Economia · Svizzera · Ticino · Pubblicato il 17 septembre
«Lex UBS», al Consiglio degli Stati slitta la decisione sui fondi propri
Oltre tre ore di dibattito alla Camera alta non sono bastate per trovare un'intesa sul capitale delle banche sistemiche. La decisione è rinviata a mercoledì prossimo.

Non sono bastate oltre tre ore di dibattito alla Camera alta per concludere l'esame del progetto governativo volto a rafforzare i requisiti di capitale per le banche sistemiche in caso di crisi, la cosiddetta «Lex UBS». La decisione del Consiglio degli Stati è slittata a mercoledì prossimo, quando si terrà la presa di posizione della ministra delle finanze Karin Keller-Sutter.
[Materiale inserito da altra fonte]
Lemma file_lines_shape (content : string) :
  Forall is_line (file_lines content) ∧
  ∀ i line, file_lines content !! i = Some line →
            S i < length (file_lines content) → endswith "010" line = true.
Proof.
  induction content as [|a rest [IH1 IH2]]; [split; [constructor|done]|].
  simpl. destruct (Ascii.eqb a "010") eqn:E.
  - split; [constructor; [by split|done]|].
    intros [|i] line; simpl.
    + intros [= <-] _. simpl. done.
    + intros Hi Hlen. apply (IH2 i); [done|lia].
  - destruct (file_lines rest) as [|line lines].
    + split; [constructor; [by split|done]|].
      intros [|i] l; simpl; [lia|done].
    + apply Forall_cons in IH1 as [[Hne Hnl] Hrest].
      split.
      * constructor; [|done]. split; [done|].
        destruct line as [|b line]; [done|].
        change (Ascii.eqb a "010"
                || has_char "010" (drop_last (String b line)) = false).
        by rewrite E, Hnl.
      * intros [|i] l; simpl.
        -- intros [= <-] Hlen.
           destruct line as [|b line]; [done|].
           rewrite endswith_cons. apply (IH2 0); [done|simpl in *; lia].
        -- intros Hi Hlen. apply (IH2 (S i)); [done|simpl in *; lia].
Qed.

Lemma file_lines_nil (content : string) :
  file_lines content = [] ↔ content = EmptyString.
Proof.
  split; [|by intros ->]. destruct content as [|a rest]; [done|]. simpl.
  destruct (Ascii.eqb a "010"); [done|]. by destruct (file_lines rest).
Qed.

Lemma decode_utf8_Ok (line decoded : string) :
  decode_utf8 line = Ok decoded → decoded = line.
Proof. unfold decode_utf8. destruct (is_ascii line); by intros [= <-]. Qed.

(** X15.  [extract_data] hands back the exception of the storage client when
    the download fails.  Otherwise the lines it returns, put end to end, are
    the content of the object; no line is empty or holds a [\n] before its
    last character; every line but the last ends with [\n]; and there is no
    line at all exactly when the object is empty.  (A byte above 127 takes
    the run out of the model.) *)
Theorem extract_data_lines (download_fileobj : string → string → result string)
    (file_name bucket : string) :
  match extract_data download_fileobj file_name bucket with
  | Ok lines =>
      ∃ content,
        download_fileobj bucket file_name = Ok content ∧
        join EmptyString lines = content ∧
        Forall is_line lines ∧
        (∀ i line, lines !! i = Some line → S i < length lines →
                   endswith "010" line = true) ∧
        (lines = [] ↔ content = EmptyString)
  | Raise e =>
      download_fileobj bucket file_name = Raise e ∨
      (e = OutOfModel ∧ ∃ content, download_fileobj bucket file_name = Ok content)
  end.
Proof.
  unfold extract_data.
  destruct (download_fileobj bucket file_name) as [content|e]; simpl; [|by left].
  destruct (mapM decode_utf8 (file_lines content)) as [lines|e] eqn:Hrun.
  - exists content. split; [done|].
    assert (lines = file_lines content) as ->.
    { apply mapM_Ok_Forall2 in Hrun.
      induction Hrun as [|x y ? ? Hxy _ IH]; [done|].
      by rewrite IH, (decode_utf8_Ok _ _ Hxy). }
    split; [apply file_lines_join|].
    split; [apply file_lines_shape|].
    split; [apply file_lines_shape|apply file_lines_nil].
  - right. split; [|by eexists].
    apply mapM_Raise_Exists, Exists_exists in Hrun as (line & _ & Hline).
    unfold decode_utf8 in Hline.
    destruct (is_ascii line); [done|]. by injection Hline as <-.
Qed.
Al centro della discussione vi è la regola sul capitale proprio destinato a coprire le filiali estere degli istituti finanziari di rilevanza sistemica. Per evitare il ripetersi di una crisi analoga a quella del Credit Suisse nel 2023, il Consiglio federale intende imporre una copertura al 100% con capitale proprio, misura che comporterebbe per UBS un costo stimato in 20 miliardi di franchi.
La commissione preparatoria ha invece proposto una soluzione di compromesso che prevede una copertura del 50% con capitale di base di prima classe (CET1) e per il restante 50% con obbligazioni Additional Tier 1 (AT1). Questa variante richiederebbe a UBS l'apporto di 13 miliardi di franchi di capitale AT1 aggiuntivo, rispetto all'attuale assetto regolamentare che impone il 45% di capitale di base e il 17% in titoli AT1.

Durante la discussione in aula si sono delineate posizioni fortemente contrastanti. Da una parte, diversi parlamentari hanno sostenuto la proposta della commissione definendola un «inasprimento equilibrato, un tipico compromesso elvetico». In questa direzione si è espresso anche il senatore ticinese del Centro Fabio Regazzi, evidenziando la necessità di preservare la competitività della piazza finanziaria ed evitare costi scaricati su imprese e famiglie, oltre a ricordare che il settore finanziario e assicurativo genera il 7% del PIL ticinese e oltre il 10% delle imposte versate al Cantone.
Sul versante opposto, una minoranza ha caldeggiato una linea più rigida: alcuni esponenti hanno chiesto di portare al 90% la quota di capitale di base sottolineando che «la popolazione si aspetta che traiamo insegnamenti dalla crisi del CS», mentre parlamentari di sinistra hanno difeso il progetto integrale del Consiglio federale, ricordando che la Confederazione ha dovuto ricorrere alla legislazione d'emergenza e invitando il Parlamento a «mostrare autorità».